Records for the exercise.
(* ===== verification/StartupSpec.v ===== *)
(** * The process that starts, and what wakes it

    A manager runs only when everything before it succeeded, with the defaults the
    command line did not change; and once it runs, no change of an object that
    concerns an installation, or the shared Services, goes unnoticed. *)

From S2P Require Import Prelude GoLib Sha256 K8s Api Resolve Labels Listeners Builder Service Render.
From S2P Require Import Webhook Metrics Program Managed YanetController Reconciler Reconcile ConfigController System.
From S2P Require Import Flags Startup Instances.
#[local] Open Scope Z_scope.

(** ** Sequences of calls *)
Lemma attempt_spec fails calls made status :
  attempt fails calls = (made, status) →
  match status with
  | None => made = calls ∧ Forall (λ c, fails c = false) made
  | Some n => ∃ before c after,
      made = before ++ [c] ∧ calls = before ++ c :: after ∧ Forall (λ c, fails c = false) before ∧
      fails c = true ∧ n = exit_status c
  end.
Proof.
  revert made status. induction calls as [|c calls IH]; intros made status; simpl; [by intros [= <- <-]|].
  destruct (fails c) eqn:Ec; [intros [= <- <-]; by exists [], c, calls|].
  destruct (attempt fails calls) as [made' status'] eqn:Ea. intros [= <- <-].
  specialize (IH _ _ eq_refl). destruct status' as [n|].
  - destruct IH as (before & c' & after & -> & -> & Hb & Hc & ->).
    exists (c :: before), c', after. split_and!; try done. by constructor.
  - destruct IH as [-> Hok]. split; [done|by constructor].
Qed.

Lemma exit_status_fails c : exit_status c ≠ 0.
Proof. by destruct c. Qed.

(** Everything that happens before the manager starts. *)
Definition before_start (f : flags) : list startup_call :=
  init_calls ++ [GetConfigOrDie; NewManager (manager_options f);
     CompleteController (YanetReconciler GlobalConfig); CompleteController (YanetConfigReconciler GlobalConfig)]
  ++ SetupWebhooks f ++ [AddHealthzCheck "healthz"; AddReadyzCheck "readyz"].

Lemma before_start_calls f : init_calls ++ setup_calls f = before_start f ++ [StartManager].
Proof. unfold before_start, setup_calls. by rewrite <-!app_assoc. Qed.

Lemma before_start_not_started f : StartManager ∉ before_start f.
Proof.
  unfold before_start, SetupWebhooks, init_calls. destruct (fl_enableWebhook f); simpl;
    rewrite !not_elem_of_cons; split_and!; try done; apply not_elem_of_nil.
Qed.
(** * ModelPreview: the editing core of the research canvas

    A shallow embedding of [src/components/ModelPreview.tsx]: the graph
    data (nodes and links), the undo/redo history kept in React state, the
    click/delete state machine and the auto-layout routine, followed by the
    properties of the specification that concern them.

    Conventions of the embedding.
    - A React component is a function of its state.  A handler is run
      against the state of the render that created it (its closure) and
      returns the next state; an effect is run after the render, again
      against the rendered state.  A [useRef] cell is ordinary mutable
      state and is read live.
    - [JSON.parse(JSON.stringify v)] on the plain data used here is a
      structural copy, and comparing two [JSON.stringify] results is
      structural equality (all objects are built with the same key order).
    - Canvas coordinates are JavaScript numbers.  Every constant of the
      layout is an integer and both halvings it performs are of even
      numbers, so coordinates are modelled in [Z]; positions that the code
      merely copies stay whatever they were.  The positions that a drop
      and [addNode] compute from the pointer and from [Math.random] are
      integers here as well; no statement below depends on their
      arithmetic. *)

From Stdlib Require Import ZArith Lia List Ascii String.
From stdpp Require Import base decidable option numbers list strings.
(** * wordcount: a word-frequency filter (src/basic.py)

    The program reads text from standard input, lowercases every line,
    splits it on whitespace, counts each word in a dictionary, sorts the
    dictionary's items by count (descending) and prints one line per word.

    Modelling choices.
    - A Python [str] is a [string]; a character is an [ascii] standing for a
      code point below 256.  [isspace] and [lower_char] are Python's tables
      restricted to that range.
    - Python integers are unbounded: counts are in [Z].
    - A [dict] keeps its keys in insertion order (the language guarantees it
      since Python 3.7); it is an association list, updated in place when the
      key is present and extended at the end otherwise.
    - [sorted] is a stable sort that compares keys with [<] only; with
      [reverse=True] the list is reversed, sorted and reversed again, which
      is how the order of equal elements is kept.
    - Standard input is the text handed to the program by the text layer;
      standard output is the text written so far, threaded through [print]. *)

From Stdlib Require Import List ZArith Lia Bool Ascii String DecimalString.
From Stdlib Require Import Permutation Sorted.
From Stdlib Require DecimalPos DecimalZ.
Import ListNotations.

Local Open Scope string_scope.
Local Open Scope list_scope.
Local Open Scope Z_scope.

(** ** Characters and strings *)

Definition newline : ascii := ascii_of_nat 10.
Definition space : ascii := ascii_of_nat 32.

(** [str.isspace] on one character, as [str.split()] uses it:
    U+0009..U+000D, U+001C..U+0020, U+0085 and U+00A0. *)
Definition isspace (c : ascii) : bool :=
  let n := N_of_ascii c in
  ((9 <=? n) && (n <=? 13) || (28 <=? n) && (n <=? 32)
   || (n =? 133) || (n =? 160))%N.

(** Lowercasing of one character: A-Z, and the Latin-1 capitals
    U+00C0..U+00DE except the multiplication sign U+00D7. *)
Definition lower_char (c : ascii) : ascii :=
  let n := N_of_ascii c in
  if ((65 <=? n) && (n <=? 90)
      || (192 <=? n) && (n <=? 222) && negb (n =? 215))%N
  then ascii_of_N (n + 32)
  else c.

(** [s.lower()] *)
Fixpoint lower (s : string) : string :=
  match s with
  | EmptyString => EmptyString
  | String c r => String (lower_char c) (lower r)
  end.
(** One malformed reference makes the preparation raise. *)
Lemma mapM_prep_pk_Raise ids db :
  Exists (λ s, py_int s = None) ids →
  mapM prep_pk ids db = Raise ValueError db.
Proof.
  induction ids as [|s ids IH]; intros Hex; [by apply Exists_nil in Hex|].
  cbn [mapM].
  destruct (py_int s) as [k|] eqn:Hs.
  - apply Exists_cons in Hex as [Hbad|Hex]; [congruence|].
    erewrite bind_Return by (unfold prep_pk; rewrite Hs; reflexivity).
    by erewrite bind_Raise by by apply IH.
  - by erewrite bind_Raise by (unfold prep_pk; rewrite Hs; reflexivity).
Qed.

Lemma Customer_objects_get_found customer_id k r db :
  py_int customer_id = Some k → customers db !! k = Some r →
  Customer_objects_get customer_id db = Return (Customer.of_row k r) db.
Proof.
  intros Hk Hr. unfold Customer_objects_get, bind, prep_pk, get_db.
  rewrite Hk. simpl. by rewrite Hr.
Qed.

Lemma Customer_objects_get_absent customer_id k db :
  py_int customer_id = Some k → customers db !! k = None →
  Customer_objects_get customer_id db = Raise DoesNotExist db.
Proof.
  intros Hk Hr. unfold Customer_objects_get, bind, prep_pk, get_db.
  rewrite Hk. simpl. by rewrite Hr.
Qed.

(** The keys of fetched instances are the keys of their rows. *)
Lemma instances_ids (m : gmap Z Product.row) :
  omap Product.id (instances m) = (map_to_list m).*1.
Proof.
  unfold instances. induction (map_to_list m) as [|[k r] l IH]; [done|].
  rewrite !fmap_cons. cbn [omap list_omap Product.of_row Product.id fst].
  by f_equal.
Qed.

(** [missing = set(map(int, product_ids)) - set(p.id for p in products)]
    holds the requested keys that have no row. *)
Lemma elem_of_missing (ks : list Z) (m : gmap Z Product.row) (k : Z) :
  k ∈ (list_to_set ks
       ∖ list_to_set (omap Product.id (instances (filter (λ kr, kr.1 ∈ ks) m)))
       : gset Z)
  ↔ k ∈ ks ∧ m !! k = None.
Proof.
  rewrite instances_ids, elem_of_difference, elem_of_list_to_set, <-dom_alt.
  rewrite elem_of_dom. unfold is_Some. setoid_rewrite map_lookup_filter_Some.
  simpl. split.
  - intros [Hk Hno]. split; [done|].
    destruct (m !! k) as [r|] eqn:Hr; [|done]. destruct Hno. eauto.
  - intros [Hk Hno]. split; [done|]. intros (r & Hr & _). congruence.
Qed.



(** When every requested key has a row, nothing is missing. *)
Lemma missing_empty (missing : gset Z) (ks : list Z) (m : gmap Z Product.row) :
  (∀ k, k ∈ missing ↔ k ∈ ks ∧ m !! k = None) →
  Forall (λ k, is_Some (m !! k)) ks →
  missing = ∅.
Proof.
  intros Hmissing Hall. apply set_eq. intros k.
  rewrite Hmissing. split; [|by intros ?%not_elem_of_empty].
  intros [Hk Hnone]. destruct (proj1 (Forall_forall _ _) Hall k Hk) as [r Hr].
  congruence.
Qed.

(** Keys that have a row can be bound. *)
Lemma forallb_bound_stored (ks : list Z) (m : gmap Z Product.row) :
  Forall (λ k, is_Some (m !! k)) ks →
  forallb (λ k, int64 k || bool_decide (is_Some (m !! k))) ks = true.
Proof.
  intros Hall. apply forallb_forall. intros k Hk%list_elem_of_In.
  rewrite bool_decide_true; [apply orb_true_r|].
  by apply (proj1 (Forall_forall _ _) Hall).
Qed.


(** The fetch of references that all parse and can be bound: the
    instances of the rows whose key was requested. *)
Lemma Product_objects_filter_pk_in_Return ids ks db :
  Forall2 (λ s k, py_int s = Some k) ids ks →
  forallb (λ k, int64 k || bool_decide (is_Some (products db !! k))) ks = true →
  Product_objects_filter_pk_in ids db
  = Return (instances (filter (λ kr, kr.1 ∈ ks) (products db))) db.
Proof.
  intros Hks Hbound. unfold Product_objects_filter_pk_in.
  erewrite bind_Return by by apply mapM_prep_pk_Return.
  erewrite bind_Return by reflexivity. by rewrite Hbound.
Qed.
(** * Value Diamond: the computation core of the interactive diamond

    The repository ships one React component, [InteractiveDiamond], whose
    body computes everything from four slider positions: the four vertices
    of the diamond, the SVG path through them, a per-slider effect text and
    the structural-integrity score with its description.  The developer
    documentation carries a second listing of the same component, and
    [data/balancePoints.ts] carries the effect texts as a data table.

    Numbers.  A JavaScript number is modelled by a rational [Q], compared
    with [==].  Every quantity the component derives from integer slider
    positions is an integer multiple of 1/4 of small magnitude, for which
    the arithmetic of the source is exact; the theorems below are proved
    for arbitrary rational positions. *)

From Stdlib Require Import ZArith QArith Qabs Qminmax Qround Lqa Lia.
From Stdlib Require Import String DecimalString List Bool.
Import ListNotations.

Open Scope Q_scope.

(** ** The operators of the source on numbers *)

Module JS.

(** [a < b], [a > b], [a >= b] *)
Definition lt (a b : Q) : bool := negb (Qle_bool b a).
Definition gt (a b : Q) : bool := lt b a.
Definition ge (a b : Q) : bool := Qle_bool b a.

(** [Math.abs], [Math.max] (two arguments), [Math.floor] *)
Definition Math_abs (a : Q) : Q := if lt a 0 then - a else a.
Definition Math_max (a b : Q) : Q := if lt a b then b else a.
Definition Math_floor (a : Q) : Q := inject_Z (Qfloor a).

End JS.

(** ** State of the component

    The four [useState] cells.  Each starts at 0 and is written by a slider
    ([min=-50], [max=50], read back through [parseInt]) or by one of the
    two buttons. *)

Record BalanceState : Type := mkState {
  valuePosition : Q;
  directionPosition : Q;
  exchangePosition : Q;
  operatePosition : Q
}.

Definition initialState : BalanceState := mkState 0 0 0 0.

(** A position is in the slider range. *)
Definition inRange (v : Q) : Prop := -50 <= v <= 50.

Definition validState (s : BalanceState) : Prop :=
  inRange (valuePosition s) /\ inRange (directionPosition s) /\
  inRange (exchangePosition s) /\ inRange (operatePosition s).

Definition stateEq (s t : BalanceState) : Prop :=
  valuePosition s == valuePosition t /\
  directionPosition s == directionPosition t /\
  exchangePosition s == exchangePosition t /\
  operatePosition s == operatePosition t.

(** ** Geometry *)

Record Point : Type := mkPoint { x : Q; y : Q }.

Definition pointEq (p q : Point) : Prop := x p == x q /\ y p == y q.

Definition pointEqb (p q : Point) : bool :=
  Qeq_bool (x p) (x q) && Qeq_bool (y p) (y q).

(** An SVG path as the source's template literals spell it: one [M x,y]
    followed by [Q cx,cy x,y] segments. *)
Inductive PathCmd : Type :=
| MoveTo (p : Point)
| QuadTo (c p : Point).

Definition Path : Type := list PathCmd.

Definition cmdEqb (a b : PathCmd) : bool :=
  match a, b with
  | MoveTo p, MoveTo q => pointEqb p q
  | QuadTo c p, QuadTo d q => pointEqb c d && pointEqb p q
  | _, _ => false
  end.

Fixpoint pathEqb (p q : Path) : bool :=
  match p, q with
  | [], [] => true
  | a :: p', b :: q' => cmdEqb a b && pathEqb p' q'
  | _, _ => false
  end.

Definition pathEq (p q : Path) : Prop := pathEqb p q = true.

(** The point a command ends at, and its control point if it has one. *)
Definition cmdTarget (c : PathCmd) : Point :=
  match c with MoveTo p => p | QuadTo _ p => p end.

Definition cmdControl (c : PathCmd) : option Point :=
  match c with MoveTo _ => None | QuadTo c _ => Some c end.

(** The points a path passes through, in drawing order. *)
Definition vertices (p : Path) : list Point := map cmdTarget p.

(** The control points of its curved segments, in drawing order. *)
Fixpoint controls (p : Path) : list Point :=
  match p with
  | [] => []
  | c :: p' =>
      match cmdControl c with
      | Some q => q :: controls p'
      | None => controls p'
      end
  end.

(** A path is one closed loop of quadratic segments when it starts with
    its only [M] and the last segment ends on the start point. *)
Definition allQuad (p : Path) : bool :=
  forallb (fun c => match c with QuadTo _ _ => true | MoveTo _ => false end) p.

Definition closedLoop (p : Path) : bool :=
  match p with
  | MoveTo start :: segs =>
      allQuad segs &&
      match segs with
      | [] => false
      | _ => pointEqb (cmdTarget (last segs (MoveTo start))) start
      end
  | _ => false
  end.

Section Component.

Variable s : BalanceState.

(** Calculate diamond points based on slider values *)
Definition topPoint : Point :=
  mkPoint (400 + valuePosition s * 2) 120.
Definition rightPoint : Point :=
  mkPoint (580 + exchangePosition s) (300 + exchangePosition s / 2).
Definition bottomPoint : Point :=
  mkPoint (400 + operatePosition s * 2) 480.
Definition leftPoint : Point :=
  mkPoint (220 + directionPosition s) (300 + directionPosition s / 2).

(** Get the path string for the diamond *)
Definition diamondPath : Path :=
  [ MoveTo (mkPoint (x topPoint) (y topPoint));
    QuadTo (mkPoint (x topPoint + 15) ((y topPoint + y rightPoint) / 2))
           (mkPoint (x rightPoint) (y rightPoint));
    QuadTo (mkPoint ((x rightPoint + x bottomPoint) / 2) (y rightPoint + 50))
           (mkPoint (x bottomPoint) (y bottomPoint));
    QuadTo (mkPoint (x bottomPoint - 30) ((y bottomPoint + y leftPoint) / 2))
           (mkPoint (x leftPoint) (y leftPoint));
    QuadTo (mkPoint ((x leftPoint + x topPoint) / 2) (y leftPoint - 50))
           (mkPoint (x topPoint) (y topPoint)) ].

End Component.

(** The ideal diamond path *)
Definition idealDiamondPath : Path :=
  [ MoveTo (mkPoint 400 120);
    QuadTo (mkPoint 415 210) (mkPoint 580 300);
    QuadTo (mkPoint 490 350) (mkPoint 400 480);
    QuadTo (mkPoint 310 350) (mkPoint 220 300);
    QuadTo (mkPoint 385 210) (mkPoint 400 120) ].

(** ** Effect texts and scoring *)

Open Scope string_scope.

Section Scoring.

Variable s : BalanceState.

(** Get effect description based on slider positions *)
Definition getValueEffect : string :=
  if JS.lt (valuePosition s) (-30) then
    "Heavy Wall Street focus. Investors happy but customers may feel neglected."
  else if JS.gt (valuePosition s) 30 then
    "Strong customer value focus, but Wall Street may not understand strategy."
  else
    "Balanced value proposition between investor and customer needs.".

Definition getDirectionEffect : string :=
  if JS.lt (directionPosition s) (-30) then
    "Strategy too investor-focused. Employee engagement suffering."
  else if JS.gt (directionPosition s) 30 then
    "Employee-driven strategy may lack market alignment."
  else
    "Strategic alignment balances investor expectations and employee capabilities.".

Definition getExchangeEffect : string :=
  if JS.lt (exchangePosition s) (-30) then
    "Customer focus without market context. May miss emerging trends."
  else if JS.gt (exchangePosition s) 30 then
    "Market-driven but not addressing specific customer needs."
  else
    "Value exchange optimized between customer needs and market conditions.".

Definition getOperateEffect : string :=
  if JS.lt (operatePosition s) (-30) then
    "Operating model too employee-centric, disconnected from market realities."
  else if JS.gt (operatePosition s) 30 then
    "Market-driven operations without employee engagement."
  else
    "Operating model aligns employee capabilities with market dynamics.".

(** Calculate diamond health score *)
Definition calculateHealth : Q :=
  let balanceScore :=
    100 - (JS.Math_abs (valuePosition s) +
           JS.Math_abs (directionPosition s) +
           JS.Math_abs (exchangePosition s) +
           JS.Math_abs (operatePosition s)) / 2 in
  JS.Math_max 0 balanceScore.

End Scoring.

(** The branches of [getHealthDescription] after [health] is bound. *)
Definition healthText (health : Q) : string :=
  if JS.ge health 80 then
    "Excellent structural integrity! The architecture is aligned and positioned for growth."
  else if JS.ge health 60 then
    "Good integrity. Minor adjustments could improve commercial effectiveness."
  else if JS.ge health 40 then
    "Moderate structural weaknesses. Organization experiencing tension in key areas."
  else if JS.ge health 20 then
    "Significant structural issues. Organization likely experiencing dysfunction."
  else
    "Critical structural failure. Organization at risk of collapse.".

(** Get health description *)
Definition getHealthDescription (s : BalanceState) : string :=
  let health := calculateHealth s in
  healthText health.

(** ** The two buttons

    [Math.random()] returns a number in the half-open interval from 0 to 1;
    a click of "Stress Test" consumes four of them, one per setter call, in
    the order value, direction, exchange, operate. *)

Definition isDraw (r : Q) : Prop := 0 <= r /\ r < 1.

Record Draws : Type := mkDraws { draw1 : Q; draw2 : Q; draw3 : Q; draw4 : Q }.

Definition validDraws (d : Draws) : Prop :=
  isDraw (draw1 d) /\ isDraw (draw2 d) /\ isDraw (draw3 d) /\ isDraw (draw4 d).

(** "Ideal Form" *)
Definition idealForm (_ : BalanceState) : BalanceState := mkState 0 0 0 0.

(** "Stress Test", as in the component file:
    [Math.floor(Math.random() * 101) - 50] *)
Definition stressValue (r : Q) : Q := JS.Math_floor (r * 101) - 50.

Definition stressTest (d : Draws) (_ : BalanceState) : BalanceState :=
  mkState (stressValue (draw1 d)) (stressValue (draw2 d))
          (stressValue (draw3 d)) (stressValue (draw4 d)).

(** The listing of the component in the developer documentation differs in
    this handler only: [Math.floor(Math.random() * 100 - 50)]. *)
Module DocsListing.

Definition stressValue (r : Q) : Q := JS.Math_floor (r * 100 - 50).

Definition stressTest (d : Draws) (_ : BalanceState) : BalanceState :=
  mkState (stressValue (draw1 d)) (stressValue (draw2 d))
          (stressValue (draw3 d)) (stressValue (draw4 d)).

End DocsListing.

(** ** data/balancePoints.ts *)

Inductive Key : Type := value | direction | exchange | operate.

Record Effects : Type := mkEffects {
  low : string;
  high : string;
  balanced : string
}.

Record BalancePoint : Type := mkBalancePoint {
  key : Key;
  label : string;
  stakeholders : string;
  description : string;
  effects : Effects
}.

Definition balancePoints : list BalancePoint :=
  [ {| key := value;
       label := "VALUE";
       stakeholders := "Wall Street ↔ Customers";
       description := "Balance between investor expectations and customer needs.";
       effects := {|
         low := "Heavy Wall Street focus. Investors happy but customers may feel neglected.";
         high := "Strong customer value focus, but Wall Street may not understand strategy.";
         balanced := "Balanced value proposition between investor and customer needs." |} |};
    {| key := direction;
       label := "DIRECTION";
       stakeholders := "Wall Street ↔ Employees";
       description := "Alignment of strategic direction between investors and employees.";
       effects := {|
         low := "Strategy too investor-focused. Employee engagement suffering.";
         high := "Employee-driven strategy may lack market alignment.";
         balanced := "Strategic alignment balances investor expectations and employee capabilities." |} |};
    {| key := exchange;
       label := "EXCHANGE";
       stakeholders := "Customers ↔ Market";
       description := "Balance between customer focus and market trends.";
       effects := {|
         low := "Customer focus without market context. May miss emerging trends.";
         high := "Market-driven but not addressing specific customer needs.";
         balanced := "Value exchange optimized between customer needs and market conditions." |} |};
    {| key := operate;
       label := "OPERATE";
       stakeholders := "Employees ↔ Market";
       description := "How operational capabilities align employees with market dynamics.";
       effects := {|
         low := "Operating model too employee-centric, disconnected from market realities.";
         high := "Market-driven operations without employee engagement.";
         balanced := "Operating model aligns employee capabilities with market dynamics." |} |} ].
Lemma move_undo_ self w :
  undo_ (self, w)
  = (Ok tt,
     ({| _activated := _activated self; text := text self;
         fields := MoveComponentsCommand.set_last_item_group_pos
                     (MoveComponentsCommand.p_from (fields self)) (fields self) |},
      with_events (on_move <$> MoveComponentsCommand.items_list (fields self))
        (with_view (shift_items (MoveComponentsCommand.items_list (fields self))
                      (psub (MoveComponentsCommand.p_from (fields self)) origin)) w))).
Proof.
  unfold undo_, MoveComponentsCommand.methods, MoveComponentsCommand.items_group,
    MoveComponentsCommand.destroy_items_group, QGraphicsScene.createItemGroup,
    QGraphicsScene.setPos, QGraphicsScene.destroyItemGroup.
  mstep. rewrite for_emit. done.
Qed.

Lemma move_cycle self w :
  moved self w →
  ∃ self' w', (undo_;; redo_) (self, w) = (Ok tt, (self', w')) ∧
              graph_of w' = graph_of w ∧ moved self' w'.
Proof.
  intros Hmoved. eexists _, _.
  rewrite (seq_ok _ _ _ _ (move_undo_ self w)). rewrite move_redo_.
  split; [reflexivity|]. cbn [fields MoveComponentsCommand.set_last_item_group_pos
    MoveComponentsCommand.items_list MoveComponentsCommand.p_to
    MoveComponentsCommand.last_item_group_pos MoveComponentsCommand.p_from].
  assert (Hm : ∀ it,
    item_pos (shift_items (MoveComponentsCommand.items_list (fields self))
                (psub (psub (MoveComponentsCommand.p_to (fields self))
                            (MoveComponentsCommand.p_from (fields self))) origin)
                (shift_items (MoveComponentsCommand.items_list (fields self))
                   (psub (MoveComponentsCommand.p_from (fields self)) origin)
                   (flow_view w))) !! it
    = item_pos (flow_view w) !! it).
  { intros it. rewrite shift_items_lookup. unfold pos_of at 1.
    rewrite shift_items_lookup.
    destruct (decide (it ∈ _)) as [Hin|Hin]; [|done]. cbn.
    destruct (Hmoved it Hin) as [[p Hp] Hcancel].
    unfold cycle_displaced in Hcancel. rewrite Hcancel.
    unfold pos_of. by rewrite Hp. }
  split.
  - apply graph_eq; cbn; try done. apply map_eq. exact Hm.
  - cbn. intros it Hin. unfold pos_of. rewrite Hm. by apply Hmoved.
Qed.

Lemma move_inverse_law w items p_from p_to :
  _any_cmd_active w = false →
  (∀ it, it ∈ items →
     let y := pos_of (flow_view
                (activate false (MoveComponentsCommand.__init__ items p_from p_to, w)).2.2) it in
     cycle_displaced p_from p_to y = y) →
  inverse_law (MoveComponentsCommand.__init__ items p_from p_to) w.
Proof.
  intros Hg Hcancel. apply (inverse_law_intro _ _ (λ s, moved s.1 s.2)).
  - rewrite activate_runs in Hcancel |- * by done.
    rewrite (guarded_returns _ _ _ _ _ (move_redo_ _ _)) in Hcancel |- *.
    cbn [fst snd] in Hcancel |- *. intros it Hin. split.
    + cbn. rewrite shift_items_lookup. rewrite decide_True by done. by eexists.
    + exact (Hcancel it Hin).
  - intros [self w'] Hm. cbn [fst snd] in *.
    destruct (move_cycle self w' Hm) as (self' & w'' & -> & Hg' & Hm').
    cbn [fst snd]. by split.
Qed.
End MoveInverse.


Lemma gset_remove_add `{Countable A} (X : gset A) (x : A) :
  x ∈ X → (X ∖ {[x]}) ∪ {[x]} = X.
Proof.
  intros Hx. apply set_eq. intros y.
  rewrite elem_of_union, elem_of_difference, elem_of_singleton.
  split; [intros [[? ?]| ->]; done|]. intros Hy.
  destruct (decide (y = x)); [by right|by left].
Qed.

Section PlaceNodeInverse.
Implicit Types (self : FlowUndoCommand PlaceNodeCommand.t) (w : World).

Lemma place_node_redo__first self w :
  PlaceNodeCommand.node (fields self) = None →
  ∃ r self' w', redo_ (self, w) = (r, (self', w')) ∧ node_placed_or_failing self' w'.
Proof.
  intros Hn. unfold redo_, PlaceNodeCommand.methods, PlaceNodeCommand.redo_with,
    node_placed_or_failing, try_except.
  mstep. rewrite Hn. unfold Flow.create_node.
  destruct (init_raises (PlaceNodeCommand.node_class (fields self))) eqn:Hr.
  - unfold raise, traceback.print_exc. mstep. eexists _, _, _. split; [reflexivity|].
    cbn. by rewrite Hn, Hr.
  - unfold PlaceNodeCommand.node_placed_emit, PlaceNodeCommand.on_node_placed, emit.
    mstep. eexists _, _, _. split; [reflexivity|].
    cbn. rewrite elem_of_union, elem_of_singleton. by right.
Qed.

Lemma place_node_redo__again self w n :
  PlaceNodeCommand.node (fields self) = Some n →
  ∃ self' w', redo_ (self, w) = (Ok tt, (self', w')) ∧
    fields self' = fields self ∧
    graph_of w' = {| g_nodes := nodes (flow w) ∪ {[n]};
                     g_connections := connections (flow w);
                     g_drawings := scene_drawings (flow_view w);
                     g_pos := item_pos (flow_view w) |}.
Proof.
  intros Hn. unfold redo_, PlaceNodeCommand.methods, PlaceNodeCommand.redo_with, try_except.
  mstep. rewrite Hn.
  unfold Flow.add_node, PlaceNodeCommand.node_placed_emit, PlaceNodeCommand.on_node_placed,
    emit.
  mstep. eexists _, _. split; [reflexivity|]. done.
Qed.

Task.
Across the records above, return every line that contains the word "four".

Output below.
    body computes everything from four slider positions: the four vertices
    The four [useState] cells.  Each starts at 0 and is written by a slider
    a click of "Stress Test" consumes four of them, one per setter call, in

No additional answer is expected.